There's a change afoot when it comes to the silicones used in medical devices. "The silicone portfolio is shifting toward liquids," reports Andres Pugi, general manager of GE Advanced Materials-Silicones (http://rbi.ims.ca/3848-504). And that shift should come as no surprise. For high-volume products, injection-molded liquid silicone rubber offers a significant productivity edge over the heat cure silicones traditionally used in medical devices. New liquid silicone formulations can extend that advantage even further—by streamlining the assembly process.

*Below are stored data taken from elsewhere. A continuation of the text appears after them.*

(* ===== verification/EdgeFacts.v ===== *)
(** * The proxy manager: what its operations keep *)

From Stdlib Require Import Ascii.
From S2P Require Import Prelude GoLib Errors Postgres Sql Jobs Rbac DeployModel Rows Repository Outside ControlPlane Password IdentityModel Slug IdentityStore IdentityService Access Placement AgentModel Agent ProxyStore RouteEngine RouteFacts PreviewManager EdgeNet Edge.

(** ** Keys that are unique among the live rows *)

Section live_keys.
Context {R K : Type} (key : R → K) (alive : R → bool).

Lemma live_keys_update p f l :
  (∀ r, key (f r) = key r) → (∀ r, alive (f r) = true → alive r = true) →
  NoDup (key <$> select alive l) → NoDup (key <$> select alive (update_where p f l)).
Proof.
  intros Hk Ha Hn. eapply sublist_NoDup; [exact Hn|]. clear Hn. unfold select. induction l as [|x l IH]; [done|].
  rewrite update_where_cons, !filter_cons. destruct (p x).
  - case_decide as H1; [rewrite decide_True by by apply Ha|case_decide].
    + rewrite !fmap_cons, Hk. by constructor.
    + rewrite fmap_cons. by constructor.
    + done.
  - case_decide; [rewrite !fmap_cons; by constructor|done].
Qed.

Lemma live_keys_insert r l :
  (∀ r', r' ∈ l → alive r' = true → key r' ≠ key r) →
  NoDup (key <$> select alive l) → NoDup (key <$> select alive (l ++ [r])).
Proof.
  intros Hn Hl. rewrite select_app, fmap_app. apply NoDup_app. split_and!; [done| |].
  - intros x (r' & -> & [Ha Hr']%elem_of_select)%list_elem_of_fmap (y & E & [_ Hy]%elem_of_select)%list_elem_of_fmap.
    apply list_elem_of_singleton in Hy as ->. by apply (Hn r').
  - unfold select. rewrite filter_cons. case_decide; [apply NoDup_singleton|apply NoDup_nil_2].
Qed.
End live_keys.

(** An upsert keeps a key unique that identifies the row it merges into. *)
Lemma upsert_row_keys {R K} (key : R → K) (same with_id : R → bool) (new : R) merge t :
  (∀ r, key (merge r) = key r) → (∀ r, key r = key new → same r = true) →
  NoDup (key <$> t) → NoDup (key <$> (upsert_row same with_id new merge t).2).
Proof.
  intros Hm Hs Hn. unfold upsert_row. destruct (select same t) as [|r l] eqn:E; simpl.
  - case_match; [|done]. simpl. rewrite fmap_app. apply NoDup_app. split_and!; [done| |apply NoDup_singleton].
    intros k (r & -> & Hr)%list_elem_of_fmap Hk%list_elem_of_singleton.
    assert (r ∈ select same t) as Hin by (apply elem_of_select; auto). rewrite E in Hin. by apply elem_of_nil in Hin.
  - by rewrite map_key_update_where.
Qed.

Medical devices typically combine the silicone with thermoplastics or metal components, and bonding these disparate materials usually requires secondary operations. Sometimes, the components are joined mechanically. Or if they are adhesively bonded, the substrate needs primers or surface treatments for the silicone to stick, reports Sharon Shatto, GE's industry manager for healthcare.

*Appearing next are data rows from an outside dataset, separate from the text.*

(** * cam2image: the camera-to-image publisher node

    A shallow embedding of [src/cam2image.cpp]: the encoding resolver
    [mat_type2encoding], the message builder [convert_frame_to_message]
    and the publisher loop of [main], together with the part of OpenCV's
    matrix type ([cv::Mat] headers over shared pixel storage, [Mat::create],
    [cv::flip]) and of rclcpp ([spin_some], [WallRate::sleep]) that the loop
    drives. *)

From Stdlib Require Import ZArith Lia.
From Stdlib.Strings Require Import Byte.
From stdpp Require Import base numbers list strings pretty.

Local Open Scope Z_scope.

(** ** OpenCV's matrix type codes

    The macros of [opencv2/core/hal/interface.h] and [opencv2/core/cvdef.h]
    that [cam2image.cpp] uses, with those that define them. *)

Module CV.

Definition CV_CN_MAX : Z := 512.
Definition CV_CN_SHIFT : Z := 3.
Definition CV_DEPTH_MAX : Z := Z.shiftl 1 CV_CN_SHIFT.

Definition CV_8U : Z := 0.
Definition CV_8S : Z := 1.
Definition CV_16U : Z := 2.
Definition CV_16S : Z := 3.
Definition CV_32S : Z := 4.
Definition CV_32F : Z := 5.
Definition CV_64F : Z := 6.
Definition CV_16F : Z := 7.

Definition CV_MAT_DEPTH_MASK : Z := CV_DEPTH_MAX - 1.
Definition CV_MAT_DEPTH (flags : Z) : Z := Z.land flags CV_MAT_DEPTH_MASK.
Definition CV_MAKETYPE (depth cn : Z) : Z :=
  CV_MAT_DEPTH depth + Z.shiftl (cn - 1) CV_CN_SHIFT.

Definition CV_8UC1 : Z := CV_MAKETYPE CV_8U 1.
Definition CV_8UC3 : Z := CV_MAKETYPE CV_8U 3.
Definition CV_8UC4 : Z := CV_MAKETYPE CV_8U 4.
Definition CV_16SC1 : Z := CV_MAKETYPE CV_16S 1.

Definition CV_MAT_CN_MASK : Z := Z.shiftl (CV_CN_MAX - 1) CV_CN_SHIFT.
Definition CV_MAT_CN (flags : Z) : Z :=
  Z.shiftr (Z.land flags CV_MAT_CN_MASK) CV_CN_SHIFT + 1.

(** Bytes per sample: one nibble of [0x28442211] per depth code. *)
Definition CV_ELEM_SIZE1 (type : Z) : Z :=
  Z.land (Z.shiftr 0x28442211 (CV_MAT_DEPTH type * 4)) 15.
(** Bytes per pixel. *)
Definition CV_ELEM_SIZE (type : Z) : Z := CV_MAT_CN type * CV_ELEM_SIZE1 type.

End CV.

Import CV.

(** ** Results of code that may throw *)

Inductive exn : Type :=
  | runtime_error (what : string).

Inductive result (A : Type) : Type :=
  | Ok (a : A)
  | Throw (e : exn).
Arguments Ok {A} a.
Arguments Throw {A} e.

(** ** The encoding resolver *)

Definition UnsupportedEncoding : exn := runtime_error "Unsupported encoding type".

Definition mat_type2encoding (mat_type : Z) : result string :=
  if mat_type =? CV_8UC1 then Ok "mono8"%string
  else if mat_type =? CV_8UC3 then Ok "bgr8"%string
  else if mat_type =? CV_16SC1 then Ok "mono16"%string
  else if mat_type =? CV_8UC4 then Ok "rgba8"%string
  else Throw UnsupportedEncoding.

(** ** Fixed-width integers *)

Definition to_uint32 (z : Z) : Z := z mod 2 ^ 32.
Definition to_size_t (z : Z) : Z := z mod 2 ^ 64.

(** [std::to_string] of a [size_t]: the decimal digits. *)
Definition to_string (n : Z) : string := pretty (Z.to_N n).

(** ** Pixel storage and [cv::Mat] headers

    A [cv::Mat] is a header (shape, type code, row stride) over pixel
    storage that several headers may share.  The storage lives in a heap of
    byte buffers; a buffer's address is its index and the null pointer is
    [None].  Buffers that lose their last header stay in the heap as
    garbage: nothing reads them again. *)

Abbreviation loc := nat (only parsing).
Abbreviation heap := (list (list byte)) (only parsing).

Module Mat.
Record t : Type := mk {
  rows : Z;            (* int rows *)
  cols : Z;            (* int cols *)
  type : Z;            (* int type() *)
  step : Z;            (* size_t step *)
  data : option loc    (* uchar * data *)
}.
End Mat.

(** [cv::Mat()] *)
Definition Mat_default : Mat.t :=
  Mat.mk 0 0 0 0 None.

(** [Mat::total()] *)
Definition Mat_total (m : Mat.t) : Z := Mat.rows m * Mat.cols m.

(** [Mat::empty()] *)
Definition Mat_empty (m : Mat.t) : bool :=
  match Mat.data m with
  | None => true
  | Some _ => Mat_total m =? 0
  end.

(** [Mat::elemSize()] *)
Definition Mat_elemSize (m : Mat.t) : Z := CV_ELEM_SIZE (Mat.type m).

(** [Mat::release()] *)
Definition Mat_release (m : Mat.t) : Mat.t :=
  Mat.mk 0 0 (Mat.type m) (Mat.step m) None.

GE has recently come up with two, self-bonding formulations that allow silicone components to stick to plastic or metal components during two-shot or overmolding processes--without a secondary assembly step. "The heat of the silicone cure helps generate the bond," Shatto explains.
As for bond strength, the company has tested the grades on a variety of engineering thermoplastics and metals; Shatto says the materials have passed 200 psi lap shear tests. So far, GE has developed two Class VI self-bonding grades. One of them, LIM 8040, offers a hardness of 40 Shore A. The other, 8070, has a 70 Shore A durometer.